→ Materials provided

(* ===== verification/Paravirt.v ===== *)
(** * The paravirtual devices: properties

    What a guest can do through the device window, and what it cannot: the backend stays
    within the grants of the guest, a trapped access always ends, a kick retires buffers one
    by one, a request to the disk is served whole or not at all — and what the gate does not
    ask. *)

From Stdlib Require Import NArith Lia.
From stdpp Require Import base numbers list option.
From S2P Require Import Bits.
From S2P Require Import Grant.
From S2P Require Import P2m.
From S2P Require Import Hypervisor.
From S2P Require Import HvSafety.
From S2P Require Import HvTheorems.
From S2P Require Import Blk.
From S2P Require Import Virtio.
From S2P Require Import Abort.
From S2P Require Import Metal.
From S2P Require Import Backend.
From S2P Require Import Confine.
From S2P Require Import Kick.
From S2P Require Import Prelude.
#[local] Open Scope N_scope.

(** ** Lemmas *)

Lemma lor_bound a c n : a < 2 ^ n -> c < 2 ^ n -> N.lor a c < 2 ^ n.
Proof.
  intros Ha Hc. apply bits_bound. intros i Hi. rewrite N.lor_spec.
  by rewrite (testbit_high a n), (testbit_high c n).
Qed.

Lemma moved_wf k d d' : Virtio.wf d -> moved k d d' -> Virtio.wf d'.
Proof. intros [ ] ->. constructor; simpl; try done; by apply N.mod_lt. Qed.

Lemma kicked_wf d d' : Virtio.wf d -> kicked d d' -> Virtio.wf d'.
Proof.
  intros Hd (k & _ & [Hm|(d1 & Hm & ->)]); [by eapply moved_wf|].
  pose proof (moved_wf _ _ _ Hd Hm) as [ ]. constructor; simpl; try done. by apply lor_bound.
Qed.

(** The same of the block device, through the registers it shares. *)
Lemma blk_kicked_transport d d' : blk_kicked d d' -> kicked (transport d) (transport d').
Proof.
  intros (k & Hk & [Hm|(d1 & Hm & ->)]); exists k; (split; [done|]); rewrite Hm; [by left|right].
  by eexists; split; [done|].
Qed.

(** The cursors stay at the same distance. *)
Lemma as_u16_wrap v : v < 2 * 65536 -> as_u16 v = if decide (v < 65536) then v else v - 65536.
Proof.
  intros Hv. unfold as_u16. case_decide; [by apply N.mod_small|].
  replace v with (v - 65536 + 1 * 65536) at 1 by lia. rewrite N.Div0.mod_add. apply N.mod_small. lia.
Qed.

Lemma lag_moved used last k : used < 65536 -> last < 65536 ->
  lag (as_u16 (used + k)) (as_u16 (last + k)) = lag used last.
Proof.
  intros Hu Hl. assert (Hk : forall z, as_u16 (z + k) = as_u16 (z + k mod 65536))
    by (intros; unfold as_u16; by rewrite N.Div0.add_mod_idemp_r).
  assert (Hc : k mod 65536 < 65536) by (by apply N.mod_lt).
  unfold lag. rewrite !Hk, (as_u16_wrap (used + _)), (as_u16_wrap (last + _)) by lia.
  repeat case_decide; rewrite !as_u16_wrap by lia; repeat case_decide; lia.
Qed.

Lemma kicked_lag d d' : Virtio.wf d -> kicked d d' ->
  lag (used_idx d') (last_avail_idx d') = lag (used_idx d) (last_avail_idx d).
Proof.
  intros [ ] (k & Hk & [->|(d1 & -> & ->)]); simpl; by apply lag_moved.
Qed.

Section Mmio.
Context (b : Board) (Hrel : overflow_checks b = false).

Lemma kick_wf dev w : wf_world w -> wp (kick b dev) (fun w' _ => wf_world w' /\ elsewhere w w') w.
Proof.
  intros Hw. pose proof Hw as [Hs Hc Hb]. destruct dev; simpl.
  - wp_step. by split.
  - wp_apply virtio_notify_run; [done..|]. intros w' _ (Hs' & He & Hb' & Hk). split; [|done].
    constructor; [done|exact (kicked_wf _ _ Hc Hk)|by rewrite Hb'].
  - wp_apply blk_notify_run; [done..|]. intros w' _ (Hs' & He & Hc' & Hk). split; [|done].
    constructor; [done|by rewrite Hc'|]. eapply kicked_wf; [exact Hb|]. by apply blk_kicked_transport.
Qed.

Lemma blk_write_wf off v d : Virtio.wf (transport d) -> v < 2 ^ 32 ->
  exists d' n, Blk.mmio_write off v d = Done d' n /\ Virtio.wf (transport d').
Proof.
  intros Hd Hv. destruct (decide (off = STATUS /\ v = 0)) as [ [-> ->]|Hne].
  - exists Blk.new, false. split; [done|]. constructor; try done. by exists 0, 0.
  - destruct (write_transport off v d Hd) as (d' & n & E & E' & _).
    { destruct (decide (off = STATUS)); [right|left]; naive_solver. }
    destruct (write_wf off v _ Hd Hv) as (d'' & E'' & Hd''). exists d', n. split; [done|].
    rewrite E' in E''. by injection E'' as -> ->.
Qed.

(** The store of a trapped access, and the kick it may be. *)
Lemma store_wf dev off v w : wf_world w -> v < 2 ^ 32 ->
  wp (store_register b dev off v) (fun w' _ => wf_world w' /\ elsewhere w w') w.
Proof.
  intros Hw Hv. pose proof Hw as [Hs Hc Hb]. unfold store_register. wp_step. destruct dev.
  - wp_step. wp_step. by split.
  - wp_step. destruct (write_wf off v _ Hc Hv) as (d' & E & Hd'). eapply wp_of_Done; [exact E|].
    set (w1 := lset console_l d' _).
    assert (Hw1 : wf_world w1) by (constructor; [by apply wf_store_console|done|done]).
    destruct (_ =? _); [|wp_step; by split]. wp_apply kick_wf; [done|]. intros w' _ [Hw' [ ] ]. by split.
  - wp_step. destruct (blk_write_wf off v _ Hb Hv) as (d' & n & E & Hd'). eapply wp_of_Done; [exact E|].
    set (w1 := lset blk_l d' _).
    assert (Hw1 : wf_world w1) by (constructor; [by apply wf_store_blk|done|done]).
    destruct n; [|wp_step; by split]. wp_apply kick_wf; [done|]. intros w' _ [Hw' [ ] ]. by split.
Qed.
Lemma mmio_run cpu esr far w :
  wf_world w -> vlen (x cpu) = 31 -> VIRTIO_MMIO_BASE <= far ->
  exists w' r, handle_mmio b cpu esr far w = Done w' r /\ wf_world w' /\ elsewhere w w' /\
    match r with
    | Err _ => w' = w
    | Ok cpu' => elr cpu' = (elr cpu + 4) mod (u64_max + 1) /\ vlen (x cpu') = 31 /\
        forall i, wnr (decode esr) = true \/ i <> srt (decode esr) ->
          vget (x cpu') i = vget (x cpu) i
    end.
Proof.
  intros Hw Hx Hfar. apply wp_Done. unfold handle_mmio. cbv zeta. set (a := decode esr).
  destruct (negb (isv a)); [by wp_step|]. destruct (fnv a); [by wp_step|].
  destruct (negb (access_bytes a =? 4)); [by wp_step|].
  wp_step. apply wp_usub; [done|]. wp_step. wp_step.
  assert (Hidx : srt a < 31 -> exists v, vget (x cpu) (srt a) = Some v)
    by (intros; apply vget_lt_Some; lia).
  destruct (active w) eqn:Hd; [by wp_step| |].
  all: wp_step; apply wp_mono with (Q := fun w' x' => wf_world w' /\ elsewhere w w' /\
    vlen x' = 31 /\ forall i, wnr a = true \/ i <> srt a -> vget x' i = vget (x cpu) i);
    [|intros w' x' (Hw' & Hm & Hx' & Hi); wp_step; by split_and!].
  all: destruct (wnr a); [|destruct (N.ltb_spec (srt a) 31) as [Hlt|];
    [wp_step; apply wp_index; destruct (Hidx Hlt) as [v Hv]; exists v; split; [done|]; wp_step;
     split_and!; [done|done|by rewrite vlen_vset|]; intros i [?|Hi]; [done|]; by apply vget_vset_ne
    |by wp_step] ].
  all: wp_step; apply wp_mono with (Q := fun w' _ => w' = w);
    [destruct (N.ltb_spec (srt a) 31) as [Hlt|]; [|by wp_step];
     apply wp_index; destruct (Hidx Hlt) as [v Hv]; by exists v|].
  all: intros w' src ->; wp_step; wp_apply store_wf; [done|by apply N.mod_lt|].
  all: intros w' _ [Hw' He]; wp_step; by split_and!.
Qed.
End Mmio.
(* ===== verification/Steady.v ===== *)
(** * What no transition changes

    A judgement for relations between the states before and after a computation that hold
    whatever it answers, with one rule per combinator, and two uses of it: no transition of
    the hypervisor changes the number of frames, and an interrupt leaves the pages alone. *)

From Stdlib Require Import NArith Lia.
From stdpp Require Import base numbers list option.
From S2P Require Import P2m.
From S2P Require Import Hypervisor.
From S2P Require Import Prelude.
#[local] Open Scope N_scope.

(** ** Specification *)

Definition ends {S T} (R : relation S) (m : M S T) : Prop :=
  forall s s' x, m s = Done s' x -> R s s'.

(** ** Rules *)

Section Rules.
Context {S : Type} (R : relation S) `{!PreOrder R}.

Lemma ends_ret {T} (x : T) : ends R (ret x).
Proof. by intros s s' y [= <- <-]. Qed.
Lemma ends_panic {T} : ends R (panic : M S T).
Proof. done. Qed.
Lemma ends_get : ends R get.
Proof. by intros s s' y [= <- <-]. Qed.
Lemma ends_gets {T} (f : S -> T) : ends R (gets f).
Proof. by intros s s' y [= <- <-]. Qed.
Lemma ends_modify (f : S -> S) : (forall s, R s (f s)) -> ends R (modify f).
Proof. intros H s s' [] [= <-]. apply H. Qed.

Lemma ends_bind {T U} (m : M S T) (k : T -> M S U) :
  ends R m -> (forall x, ends R (k x)) -> ends R (bind m k).
Proof.
  intros Hm Hk s s' y. unfold bind. destruct (m s) as [s1 x|] eqn:E; [|done]. intros E'.
  etrans; [by eapply Hm|by eapply Hk].
Qed.
Lemma ends_tbind {E T U} (m : M S (result E T)) (k : T -> M S (result E U)) :
  ends R m -> (forall x, ends R (k x)) -> ends R (tbind m k).
Proof.
  intros Hm Hk s s' y. unfold tbind, bind. destruct (m s) as [s1 [x|e]|] eqn:E0; [| |done].
  - intros E'. etrans; [by eapply Hm|by eapply Hk].
  - intros [= <- <-]. by eapply Hm.
Qed.

Lemma ends_for_each {X} (l : list X) (f : X -> M S unit) :
  (forall x, ends R (f x)) -> ends R (for_each l f).
Proof. intros H. induction l; [apply ends_ret|by apply ends_bind]. Qed.
Lemma ends_for_collect {X T} (l : list X) (f : X -> M S T) :
  (forall x, ends R (f x)) -> ends R (for_collect l f).
Proof.
  intros H. induction l; [apply ends_ret|]. apply ends_bind; [done|intros y].
  apply ends_bind; [done|intros ys]. apply ends_ret.
Qed.
Lemma ends_first_some_m {X V} (l : list X) (f : X -> M S (option V)) :
  (forall x, ends R (f x)) -> ends R (first_some_m l f).
Proof.
  intros H. induction l; [apply ends_ret|]. apply ends_bind; [done|].
  intros [v|]; [apply ends_ret|done].
Qed.
Lemma ends_fold_m {X T} (l : list X) (f : T -> X -> M S T) acc :
  (forall t x, ends R (f t x)) -> ends R (fold_m l f acc).
Proof. intros H. revert acc. induction l; intros acc; [apply ends_ret|by apply ends_bind]. Qed.
End Rules.

(** The component of a lens moves as its own relation says. *)
Lemma ends_zoom {S A T} (R : relation S) (Ra : relation A) (l : lens S A) (m : M A T) :
  (forall a s, Ra (lget l s) a -> R s (lset l a s)) -> ends Ra m -> ends R (zoom l m).
Proof.
  intros HR Hm s s' x. unfold zoom. destruct (m (lget l s)) as [a y|] eqn:E; [|done].
  intros [= <- <-]. by eapply HR, Hm.
Qed.

Lemma ends_any {S T} (m : M S T) : ends (fun _ _ => True) m.
Proof. done. Qed.

(** ** Automation *)

Ltac head_of t := lazymatch t with ?f _ => head_of f | ?f => f end.

(** One step: the rule of the outermost combinator, a case of a [match], or the definition
    of the head. *)
Ltac ends_step :=
  lazymatch goal with
  | |- forall _, _ => intro
  | |- ends _ (bind _ _) => apply ends_bind; [apply _| |]
  | |- ends _ (tbind _ _) => apply ends_tbind; [apply _| |]
  | |- ends _ (ret _) => apply ends_ret, _
  | |- ends _ panic => apply ends_panic
  | |- ends _ get => apply ends_get, _
  | |- ends _ (gets _) => apply ends_gets, _
  | |- ends _ (modify _) => apply ends_modify
  | |- ends _ (for_each _ _) => apply ends_for_each; [apply _|]
  | |- ends _ (for_collect _ _) => apply ends_for_collect; [apply _|]
  | |- ends _ (first_some_m _ _) => apply ends_first_some_m; [apply _|]
  | |- ends _ (fold_m _ _ _) => apply ends_fold_m; [apply _|]
  | |- ends _ (match ?x with _ => _ end) => destruct x
  | |- ends _ (let _ := _ in _) => cbv zeta
  | |- ends _ ?m => let h := head_of m in unfold h; cbv beta
  end.
Ltac ends_auto := repeat ends_step.

(** ** The number of frames *)

Definition same_frames (p p' : P2m.System) : Prop := P2m.frame_count p' = P2m.frame_count p.
#[global] Instance same_frames_preorder : PreOrder same_frames.
Proof. split; [by intros p|]. intros p1 p2 p3 H1 H2. unfold same_frames in *. congruence. Qed.

Definition same_pages (R : relation P2m.System) (s s' : Hypervisor) : Prop := R (p2m s) (p2m s').
#[global] Instance same_pages_preorder R `{!PreOrder R} : PreOrder (same_pages R).
Proof. split; [by intros s; unfold same_pages|]. intros s1 s2 s3. unfold same_pages. apply transitivity. Qed.

Lemma same_frames_set m f p : same_frames p (P2m.set_frame m f p).
Proof. unfold same_frames, P2m.frame_count. simpl. apply vlen_vset. Qed.

Create HintDb frames discriminated.
Ltac frames_auto := repeat (solve [eauto 1 with frames nocore] || ends_step || apply same_frames_set || done).

Lemma steady_allocate c m : ends same_frames (P2m.allocate c m).
Proof. unfold P2m.allocate. frames_auto. Qed.
Lemma steady_free c m : ends same_frames (P2m.free c m).
Proof. unfold P2m.free. frames_auto. Qed.
Lemma steady_get_type m ty : ends same_frames (P2m.get_type m ty).
Proof. unfold P2m.get_type. frames_auto. Qed.
Lemma steady_put_type m ty : ends same_frames (P2m.put_type m ty).
Proof. unfold P2m.put_type. frames_auto. Qed.
Lemma steady_get_ref m : ends same_frames (P2m.get_ref m).
Proof. unfold P2m.get_ref. frames_auto. Qed.
Lemma steady_put_ref m : ends same_frames (P2m.put_ref m).
Proof. unfold P2m.put_ref. frames_auto. Qed.
Lemma steady_pin c m l : ends same_frames (P2m.pin c m l).
Proof. unfold P2m.pin. frames_auto. Qed.
Lemma steady_unpin c m : ends same_frames (P2m.unpin c m).
Proof. unfold P2m.unpin. frames_auto. Qed.
Lemma steady_link c p sl ch w lf x : ends same_frames (P2m.link c p sl ch w lf x).
Proof. unfold P2m.link. frames_auto. Qed.
Lemma steady_unlink c p sl : ends same_frames (P2m.unlink c p sl).
Proof. unfold P2m.unlink. frames_auto. Qed.
Lemma steady_unlink_all d : ends same_frames (P2m.unlink_all d).
Proof. unfold P2m.unlink_all. frames_auto. Qed.
Lemma steady_unlink_all_into d : ends same_frames (P2m.unlink_all_into d).
Proof. unfold P2m.unlink_all_into. frames_auto. Qed.
Lemma steady_unpin_all d : ends same_frames (P2m.unpin_all d).
Proof. unfold P2m.unpin_all. frames_auto. Qed.
Lemma steady_free_all d : ends same_frames (P2m.free_all d).
Proof. unfold P2m.free_all. frames_auto. Qed.
#[export] Hint Resolve steady_allocate steady_free steady_get_type steady_put_type steady_get_ref steady_put_ref steady_pin steady_unpin steady_link steady_unlink steady_unlink_all steady_unlink_all_into steady_unpin_all steady_free_all : frames.

(** ** The hypervisor *)

(** A computation of another component leaves the pages alone. *)
Ltac pages_auto :=
  repeat match goal with
  | |- ends _ (zoom p2m_l _) => apply ends_zoom with (Ra := same_frames); [done|]
  | |- ends _ (zoom _ _) => apply ends_zoom with (Ra := fun _ _ => True); [done|apply ends_any]
  | |- ends (same_pages _) (modify _) => apply ends_modify; done
  | |- ends (same_pages _) (sweep_loop _) => fail 1
  | _ => solve [eauto 1 with frames nocore] || ends_step
  end.

Section Pages.
Context (R : relation P2m.System) `{!PreOrder R}.

Lemma steady_reaches_root k c t : ends (same_pages R) (reaches_root k c t).
Proof. revert c. induction k; intros c; simpl; pages_auto. Qed.
Lemma steady_check_cross : ends (same_pages R) check_cross.
Proof.
  pose proof steady_reaches_root. unfold check_cross. repeat (solve [auto] || ends_step).
Qed.
End Pages.

Lemma steady_subtree_walk k c cur t : ends (same_pages same_frames) (control_subtree_walk k c cur t).
Proof. revert cur. induction k; intros cur; simpl; pages_auto; auto. Qed.
Lemma steady_sweep_pass : ends (same_pages same_frames) sweep_pass.
Proof. unfold sweep_pass. pages_auto. Qed.
Lemma steady_sweep_loop k : ends (same_pages same_frames) (sweep_loop k).
Proof.
  induction k; simpl; [apply ends_panic|]. apply ends_bind; [apply _|apply steady_sweep_pass|].
  intros []; [done|apply ends_ret, _].
Qed.
#[export] Hint Extern 0 (ends _ check_cross) => apply steady_check_cross; apply _ : frames.
#[export] Hint Resolve steady_subtree_walk steady_sweep_loop : frames.

Lemma steady_handle caller c : ends (same_pages same_frames) (handle caller c).
Proof. destruct c; simpl; pages_auto. Qed.
#[export] Hint Resolve steady_handle : frames.

(** No transition changes the number of frames. *)
Lemma steady_dispatch caller c : ends (same_pages same_frames) (dispatch caller c).
Proof. unfold dispatch, route. pages_auto. Qed.

(** An interrupt leaves the pages alone. *)
Lemma virq_pages d v q : ends (same_pages eq) (raise_vcpu_virq d v q).
Proof. pages_auto. Qed.
(** The two windows are apart and name addresses of the machine. *)
Record windows_ok : Prop := mkWindows {
  wo_frames : num_frames b <= u32_max;
  wo_data : data_ram_start b + num_frames b * FRAME_SIZE <= u64_max;
  wo_sup : sup_ram_start b + num_sup_frames b * SUPER_SIZE <= u64_max;
  wo_apart : data_ram_start b + num_frames b * FRAME_SIZE <= sup_ram_start b \/
    sup_ram_start b + num_sup_frames b * SUPER_SIZE <= data_ram_start b;
}.

(** What the shadow says of every frame. *)
Definition shadow (p : P2m.System) (n : N) : list bool := P2m.is_allocated p <$> vrange n.

(** The shadow has the frame allocated and the model has it free. *)
Definition freed (w : World) (p : P2m.System) (mfn : Mfn) : Prop :=
  vget (Metal.allocated w) mfn = Some true /\ P2m.is_allocated p mfn = false.

(** What the funnel does to memory once the model is [hv]: the freed frames are zero, and
    nothing else has changed. *)
Record scrubbed (w w' : World) : Prop := mkScrubbed {
  sc_shadow : Metal.allocated w' = shadow (p2m (model w')) (vlen (Metal.allocated w));
  sc_zero : forall f pa, freed w (p2m (model w')) f -> behind f pa -> mem w' pa = 0;
  sc_rest : forall pa, (forall f, freed w (p2m (model w')) f -> ~ behind f pa) -> mem w' pa = mem w pa;
  sc_either : forall pa, mem w' pa = 0 \/ mem w' pa = mem w pa;
}.

(** What it does to the devices and the disk: the teardown of a domain resets the devices
    and discards the private sectors of its tenant. *)
Record released (target : DomId) (w w' : World) : Prop := mkReleased {
  rl_console : console w' = Virtio.new;
  rl_blk : blk w' = Blk.new;
  rl_wf : Blk.wf_disk (disk w');
  rl_template : template (disk w') = template (disk w);
  rl_private : forall t s, t < N_TENANTS -> s < DISK_SECTORS ->
    private (disk w') t s =
      if decide (vget (Metal.tenant_of w) target = Some (Some t)) then None else private (disk w) t s;
}.
Definition devices_kept (w w' : World) : Prop :=
  console w' = console w /\ blk w' = blk w /\ disk w' = disk w.

(** The tenants that are bound have a private disk. *)
Definition tenants_ok (w : World) : Prop :=
  Blk.wf_disk (disk w) /\ forall d t, vget (Metal.tenant_of w) d = Some (Some t) -> t < N_TENANTS.

(** ** Lemmas *)

Lemma backing_fits f : windows_ok -> f < num_frames b -> (backing f).1 + (backing f).2 <= u64_max.
Proof.
  intros [Hf Hd Hs _] Hlt. unfold backing. destruct (N.ltb_spec f (num_sup_frames b)); simpl.
  - assert ((f + 1) * SUPER_SIZE <= num_sup_frames b * SUPER_SIZE) by (apply N.mul_le_mono_r; lia). lia.
  - assert ((f + 1) * FRAME_SIZE <= num_frames b * FRAME_SIZE) by (apply N.mul_le_mono_r; lia). lia.
Qed.

Lemma runs_apart start size f f' pa : 0 < size -> f <> f' ->
  start + f * size <= pa < start + f * size + size ->
  ~ start + f' * size <= pa < start + f' * size + size.
Proof.
  intros Hz Hne H H'. destruct (N.lt_total f f') as [Hl|[?|Hl]]; [|done|].
  - assert ((f + 1) * size <= f' * size) by (apply N.mul_le_mono_r; lia). lia.
  - assert ((f' + 1) * size <= f * size) by (apply N.mul_le_mono_r; lia). lia.
Qed.

(** The memories behind two frames do not meet. *)
Lemma behind_apart f f' pa : windows_ok -> f < num_frames b -> f' < num_frames b -> f <> f' ->
  behind f pa -> ~ behind f' pa.
Proof.
  intros [_ _ _ Ha] Hf Hf' Hne. unfold behind, backing.
  destruct (N.ltb_spec f (num_sup_frames b)) as [Hs|Hs];
    destruct (N.ltb_spec f' (num_sup_frames b)) as [Hs'|Hs']; simpl.
  - by apply runs_apart.
  - assert ((f + 1) * SUPER_SIZE <= num_sup_frames b * SUPER_SIZE) by (apply N.mul_le_mono_r; lia).
    assert ((f' + 1) * FRAME_SIZE <= num_frames b * FRAME_SIZE) by (apply N.mul_le_mono_r; lia). lia.
  - assert ((f' + 1) * SUPER_SIZE <= num_sup_frames b * SUPER_SIZE) by (apply N.mul_le_mono_r; lia).
    assert ((f + 1) * FRAME_SIZE <= num_frames b * FRAME_SIZE) by (apply N.mul_le_mono_r; lia). lia.
  - by apply runs_apart.
Qed.

Lemma fill_spec m pa len byte a :
  fill m pa len byte a = if decide (pa <= a < pa + len) then byte else m a.
Proof.
  unfold fill. destruct (N.leb_spec pa a), (N.ltb_spec a (pa + len)); simpl; case_decide; (done || lia).
Qed.
(** What stands between: an offer outlives the ownership of the frame. Guest 1 frees
    frame 4 without withdrawing its offer, which is scrubbed; a kick of its queue then writes
    the used ring into the free frame, and domain 2, which allocates it, finds those bytes. *)
Theorem stale_offer_inherits :
  lifetime pv_board (kick_boot 4) 9 freed_4 /\ free freed_4 4 /\
  exists w' cpu' w'', handle_mmio pv_board pv_cpu pv_esr pv_far freed_4 = Done w' (Ok cpu') /\
    Teardown.dispatch pv_board 2 (P2mAllocate 4) w' = Done w'' (Ok ODone) /\
    P2m.owner_of (p2m (model w'')) 4 = Some 2 /\
    fetch (mem (kick_boot 4)) 0x1004000 4 = [0; 0; 0; 0] /\
    fetch (mem w'') 0x1004000 4 = [0; 0; 1; 0].
Proof.
  split; [apply (kick_world_life 4 [(1, P2mFree 4)]); by vm_compute|]. split; [vm_compute; reflexivity|].
  assert (El : match handle_mmio pv_board pv_cpu pv_esr pv_far freed_4 with
    | Done w' (Ok _) => match Teardown.dispatch pv_board 2 (P2mAllocate 4) w' with
      | Done w'' r => r = Ok ODone /\ P2m.owner_of (p2m (model w'')) 4 = Some 2 /\
          fetch (mem w'') 0x1004000 4 = [0; 0; 1; 0]
      | Panic => False end
    | _ => False end) by (vm_compute; split_and!; reflexivity).
  destruct (handle_mmio pv_board pv_cpu pv_esr pv_far freed_4) as [w' [cpu'|]|]; [|destruct El..].
  destruct (Teardown.dispatch pv_board 2 (P2mAllocate 4) w') as [w'' r|] eqn:E; [|destruct El].
  destruct El as (-> & Ho & Hf). exists w', cpu', w''. split_and!; [reflexivity|exact E|exact Ho| |exact Hf].
  vm_compute. reflexivity.
Qed.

→ The task
Taking the records above as input, show every line in which the word "gets" is present.

→ Reply to the exercise
Lemma ends_gets {T} (f : S -> T) : ends R (gets f).
  | |- ends _ (gets _) => apply ends_gets, _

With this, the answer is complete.